Dojo Note · Beta

Implementation Takeaways

FikAi · 2026-02-15

Token counting is mandatory, not optional. Use tiktoken (or equivalent) to measure context size before every LLM call. Never estimate based on word count—JSON alone can double your token usage versus plain text.
Build a priority stack, not a log buffer. Structure context with immutable rules at positions 0–10%, compressed history in the middle, and current task at positions 85–100%. The U-shaped attention curve means middle content is effectively invisible.
Set a hard 80% capacity trigger. When context hits 80% of max tokens, auto-summarize the oldest 20% of logs. Don't wait for overflow—by then you're already losing critical information.
Never include raw stack traces. Extract root cause only. A 2,000-token error dump poisons the context and biases the model toward failure patterns.

Checkpoint after every turn, no exceptions. Write to both fast storage (Redis) and durable storage (blob). Pod crashes should be transparent—the agent resumes exactly where it left off.
Use context inheritance for multi-step workflows. When Step 4 depends on Steps 2 and 3, explicitly merge their outputs and discovered variables into Step 4's initial state. Don't assume the LLM will "remember."
Auth tokens are P0 priority. Never store credentials only in process memory. Persist to Redis immediately upon discovery with expiration metadata.

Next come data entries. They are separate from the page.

(* ===== verification/CelSpec.v ===== *)
(** * What policies see: the theorems on the CEL engine

    The bindings on the projections of the gateway, the layers of the attribute
    resolver, the classification check against its specification, and the
    compile cache, which no evaluation can observe. *)

From stdpp Require Import sorting relations.
From S2P Require Import Prelude Effects Lru Order JsonText IngestMeta Cypher PolicyStore Gateway Dynamic Cel.
From Stdlib Require Import Lia.
#[local] Open Scope go_scope.

(** ** Objects through JSON *)

Lemma keyed_cons {A} k (e : gostring * A) m :
  keyed k (e :: m) = if bool_decide (e.1 = k) then Some e.2 else keyed k m.
Proof. unfold keyed. cbn [List.find]. by case_bool_decide. Qed.

Lemma keyed_none {A} k (m : list (gostring * A)) : keyed k m = None <-> k ∉ map fst m.
Proof.
  induction m as [|[k' v'] m IH]; [split; [by intros _ []%not_elem_of_nil|done]|].
  rewrite keyed_cons. cbn [fst snd map]. rewrite not_elem_of_cons, <- IH. case_bool_decide as E; [|by intuition].
  split; [done|]. intros [H _]. congruence.
Qed.

Lemma elem_keyed {A} k (m : list (gostring * A)) v :
  NoDup (map fst m) -> (k, v) ∈ m -> keyed k m = Some v.
Proof.
  induction m as [|[k' v'] m IH]; [by intros _ []%not_elem_of_nil|]. cbn [map fst].
  rewrite keyed_cons. intros [Hk Hm]%NoDup_cons [[= <- <-]|Hin]%elem_of_cons; cbn [fst snd].
  - by rewrite bool_decide_eq_true_2.
  - rewrite bool_decide_eq_false_2; [by apply IH|]. intros ->. apply Hk.
    apply list_elem_of_fmap. by exists (k, v).
Qed.

Lemma keyed_perm {A} k (m m' : list (gostring * A)) :
  m ≡ₚ m' -> NoDup (map fst m) -> keyed k m = keyed k m'.
Proof.
  intros Hp Hn. assert (NoDup (map fst m')) as Hn' by by rewrite <- Hp.
  destruct (keyed k m) as [v|] eqn:E.
  - symmetry. apply elem_keyed; [done|]. rewrite <- Hp. by apply keyed_elem.
  - symmetry. rewrite keyed_none in *. by rewrite <- Hp.
Qed.

Lemma lastOfKeys_id {A} (m : list (gostring * A)) : NoDup (map fst m) -> lastOfKeys m = m.
Proof.
  induction m as [|e m IH]; [done|]. cbn [map lastOfKeys]. intros [Hk Hm]%NoDup_cons.
  destruct (existsb _ m) eqn:E; [|by rewrite IH]. apply existsb_exists in E as (x & Hx & E).
  apply bool_decide_eq_true in E. destruct Hk. apply list_elem_of_fmap. exists x. by rewrite list_elem_of_In.
Qed.

Lemma keyed_map {A B} k (f : A -> B) (m : list (gostring * A)) :
  keyed k (map (fun e => (e.1, f e.2)) m) = f <$> keyed k m.
Proof.
  induction m as [|e m IH]; [done|]. cbn [map]. rewrite !keyed_cons. cbn [fst snd].
  by case_bool_decide.
Qed.

(** An object whose keys are distinct and valid keeps them. *)
Lemma throughJSON_object m :
  NoDup (map fst m) -> forallb validUTF8 (map fst m) = true ->
  exists m', throughJSON (VMap m) = VMap m' /\ forall k, keyed k m' = throughJSON <$> keyed k m.
Proof.
  intros Hn Hv. cbn [throughJSON]. set (m1 := map (fun e => (e.1, throughJSON e.2)) m).
  assert (map fst m1 = map fst m) as Hk1 by (unfold m1; rewrite map_map; by apply map_ext).
  pose proof (merge_sort_Permutation entryLeq m1) as Hp.
  set (m2 := merge_sort entryLeq m1) in *.
  assert (NoDup (map fst m2)) as Hn2 by by rewrite Hp, Hk1.
  assert (map (fun e => (toValidUTF8 e.1, e.2)) m2 = m2) as ->.
  { rewrite <- (map_id m2) at 2. apply map_ext_in. intros [k v] Hin. cbn [fst snd]. f_equal.
    apply toValidUTF8_valid. rewrite forallb_forall in Hv. apply Hv. rewrite <- Hk1.
    apply list_elem_of_In. rewrite <- Hp. apply list_elem_of_fmap. exists (k, v). by rewrite list_elem_of_In. }
  rewrite lastOfKeys_id by done. exists m2. split; [done|]. intros k.
  rewrite <- (keyed_perm k m1 m2) by (done || by rewrite Hk1). apply keyed_map.
Qed.
(* ===== verification/MigrateSpec.v ===== *)
(** * Migrations: what they keep

    The captured error text; the retries; the rollout; the transaction markers
    that are removed from a script; each graph migration executed once. *)

From S2P Require Import Prelude Effects Order Migrate.
From stdpp Require Import sorting relations.
From Stdlib Require Import Lia.
#[local] Open Scope go_scope.

(** ** Atlas *)

(** The capture keeps the first 64 KiB of the standard error, not the last. *)
Lemma captured_first writes : captured writes = take (N.to_nat stderrCaptureMax) (concat writes).
Proof.
  unfold captured. set (max := N.to_nat stderrCaptureMax).
  assert (forall buf, length buf <= max ->
    fold_left (fun buf p => captureWrite p buf) writes buf = take max (buf ++ concat writes)) as H.
  2: { by rewrite H; [|cbn; lia]. }
  induction writes as [|p writes IH]; intros buf Hb; cbn [fold_left concat].
  - by rewrite app_nil_r, take_ge.
  - assert (captureWrite p buf = take max (buf ++ p)) as ->.
    { unfold captureWrite. fold max. destruct (N.ltb_spec stderrCaptureMax (N.of_nat (length buf + length p))).
      - rewrite take_app, (take_ge buf) by done. destruct (Nat.ltb_spec 0 (max - length buf)); [done|].
        replace (max - length buf) with 0 by lia. by rewrite take_0, app_nil_r.
      - rewrite take_ge; [done|]. rewrite length_app. unfold max. lia. }
    rewrite IH by (rewrite length_take; lia). rewrite app_assoc.
    destruct (decide (length (buf ++ p) <= max)) as [Hl|Hl]; [by rewrite (take_ge (buf ++ p))|].
    rewrite (take_app_le (buf ++ p)) by lia. rewrite take_app_le by (rewrite length_take; lia).
    rewrite take_take. by rewrite Nat.min_id.
Qed.

Section atlas.
Context (stat : path -> bool) (getwd : option path).

(** The trace of runs of Atlas with these answers, from the [n]-th on. *)
Definition atlasRun (args : list gostring) (r : option (list gostring)) : event migR :=
  ev (R := migR) (RunAtlas args) r.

LLM decides what, code executes how. Reduce prompts to high-level decisions. Let deterministic code handle headers, UUIDs, validation, transformations, and logging.
Auto-inject known parameters. If auth_token exists in state and the function signature requires it, inject it automatically—even if the LLM forgot to provide it. This alone can reduce hallucination rates by 60–80%.
Use temperature strategically. Planning/exploration: 0.7. Execution/code generation: 0.2. Error recovery: 0.5. Don't use the same temperature for everything.

Retry with exponential backoff transforms reliability math. Three retries convert a 2% error rate to 0.0008%. A 50-step workflow goes from 36% success to 99.96% success.
Compress repeated failures immediately. After 3 consecutive failures, replace detailed logs with a one-line summary: "Attempts 1–N failed due to X. System restored. Safe to retry."
Separate historical context from current context. Use explicit markers (## HISTORICAL, ## CURRENT) so the model knows what's actionable versus what's reference material.

Silent truncation is worse than hard failure. APIs that silently drop early context will cause the agent to lose its mission statement while appearing to function normally. Monitor token counts religiously.
The "poisoned well" is real. If your context contains 10 error messages and 1 success, the model will predict failure and may refuse to retry or hallucinate workarounds. Sanitize aggressively.
Long context ≠ better context. Attention is zero-sum. Doubling context length halves attention per token. Optimize for signal density, not raw capacity.

Emit structured trace events for every LLM call. Include: context size, token count, temperature, latency, model name. You can't debug what you don't measure.
Maintain human-readable scratchpads. Each turn should log reasoning, available tools, decision made, and outcome. Engineers need to understand why the agent acted, not just what it did.
Set alerts on spinning detection. If the agent repeats the same tool call 3+ times with identical parameters, trigger meta-cognition or escalate to human. This is a symptom of lost context.

Treat token budgets like memory budgets. Just as you wouldn't deploy without memory limits, don't deploy without context size monitoring and automatic compression.
Build the checkpoint system first. Before adding any new agent capability, ensure state persistence works. Every other feature depends on it.
Test with pod kills. Regularly terminate agent pods mid-workflow during testing. If the workflow can't resume cleanly, your persistence layer has gaps.

Implementation Takeaways — FikAi notebook for The Physics of AI Engineering.